Nikolai RIMSKY-KORSAKOV (1844-1908)
Scheherazade, Op.35 (1888) [41:11]
Alexander BORODIN (1833-1887)
Polovtsian Dances, from Prince Igor (1890) [12:48]
Amsterdam Concertgebouw Orchestra (Rimsky), London Philharmonic Choir and Orchestra (Borodin)/Eduard van Beinum
rec. April 1956, Grote Zaal, Concertgebouw, Amsterdam (Rimsky) and April 1950 Kingsway Hall, London (Borodin)
Stereo (Rimsky) and Mono (Borodin).
ELOQUENCE 4825511 [54:09]
Logically coupled, this disc conjoins a 1950 mono Decca with a 1956 stereo Philips: the former with van Beinum’s short-term directorship of the LPO, and the latter with his long-term relationship with his Concertgebouw Orchestra.
Scheherazade was recorded in the Grote Zaal of the orchestra’s home. It’s a reading of architectural legerdemain and sumptuous orchestral sweep, very different to those near-contemporaneous recordings of such giants of colour as Beecham and Kletzki but possessing gigantic virtues of its own. These include the splendidly realistic and spatially sensitive recording, the superior playing of the orchestra’s leader Jan Damen, the consistently personable wind section, the glowering, muscular lower brass and the unhurried but narratively purposeful conducting. All these up to a long list of virtues that can be enjoyed in this vivid transfer – though you may well already have caught up with the reading in its incarnation as Great Conductors of The 20th Century, volume 26 (EMI Classics IMG Artists 5 75941 2). If not, one can appreciate the principal flautist’s seductive song, the corporate sonorities of the various orchestral choirs - not least those vividly stentorian brass players, and the bright-toned trumpet principal in The Story of the Kalendar Prince. There is a genuine sense of succulent romance in the perfectly pointed The Young Prince and the Young Princess, not least in the wind-over-percussion and in the stuttering trumpet calls and the balance between the harp and Damen’s riveting solo playing. This is not a performance as whipped-up as Beecham’s or as seductively colourised as Stokowski’s but it stands as an example of Beinum’s focused but never florid romanticism in action, and remains a reading both memorable and meaningful.
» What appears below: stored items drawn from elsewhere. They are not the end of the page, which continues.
(** * SkyArchive: the SQM data service and the histogram binning

    A shallow embedding of [js/services/dataService.js] ([calculateMedian],
    [fetchAndParseSqm]) and of the binning loop of [createHistogram] in
    [js/services/visualizationService.js], with the ECMAScript built-ins
    these functions call.  It is followed by the parts of the other
    services that compute: the processing of the panorama manifest in
    [loadAndProcessData], the colours and the popup of the markers in
    [js/services/mapService.js], the lightbox of
    [js/services/galleryService.js] and the select element of
    [initFeaturedVisualizations] in [js/script.js].

    JavaScript numbers are IEEE 754 binary64 values: they are modelled by
    Rocq's primitive floats, whose operations are specified by
    [SpecFloat].  JavaScript strings are sequences of UTF-16 code units. *)

From Stdlib Require Import ZArith NArith Floats Lia Sorted Permutation.
From Stdlib Require DecimalNat.
From stdpp Require Import base option list strings gmap.
From stdpp Require sorting.

#[local] Open Scope Z_scope.

(** ** ECMAScript built-ins *)

Module JS.

(** A string is a sequence of UTF-16 code units. *)
Definition jsString := list N.

(** The code units of an ASCII literal. *)
Fixpoint str (s : String.string) : jsString :=
  match s with
  | String.EmptyString => []
  | String.String c s' => Ascii.N_of_ascii c :: str s'
  end.

(** A property read that may yield [undefined]. *)
Definition jsValue := option jsString.

(** WhiteSpace and LineTerminator code points: what [trim] strips and
    what the regular expression class [\s] matches. *)
Definition isWhiteSpace (c : N) : bool :=
  ((9 <=? c) && (c <=? 13) || (c =? 32) || (c =? 160) || (c =? 5760)
   || (8192 <=? c) && (c <=? 8202) || (c =? 8232) || (c =? 8233)
   || (c =? 8239) || (c =? 8287) || (c =? 12288) || (c =? 65279))%N.

Fixpoint trimStart (s : jsString) : jsString :=
  match s with
  | [] => []
  | c :: s' => if isWhiteSpace c then trimStart s' else s
  end.

Definition trimEnd (s : jsString) : jsString := rev (trimStart (rev s)).

(** [s.trim()] *)
Definition trim (s : jsString) : jsString := trimEnd (trimStart s).

(** [s.startsWith(c)] for a one-character search string. *)
Definition startsWith (c : N) (s : jsString) : bool :=
  match s with
  | c' :: _ => (c' =? c)%N
  | [] => false
  end.

(** [s.split('\n')]: the pieces between line feeds; never empty. *)
Fixpoint split_newline (s : jsString) : list jsString :=
  match s with
  | [] => [[]]
  | c :: s' =>
      if (c =? 10)%N then [] :: split_newline s'
      else match split_newline s' with
           | piece :: pieces => (c :: piece) :: pieces
           | [] => [[c]]
           end
  end.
He is on feisty but sensitive form in the P Dances where the London Philharmonic Chorus sings purposefully in English. It sounds well-balanced though loses a little in impact because of the mono recording and though Frederic Jackson was a fine choral trainer the women of the choir tend to sound a little matronly. That said, Beinum encourages strong rhythmic pointing in a genial performance.
Even those seemingly sated with both works will enjoy these vintage performances.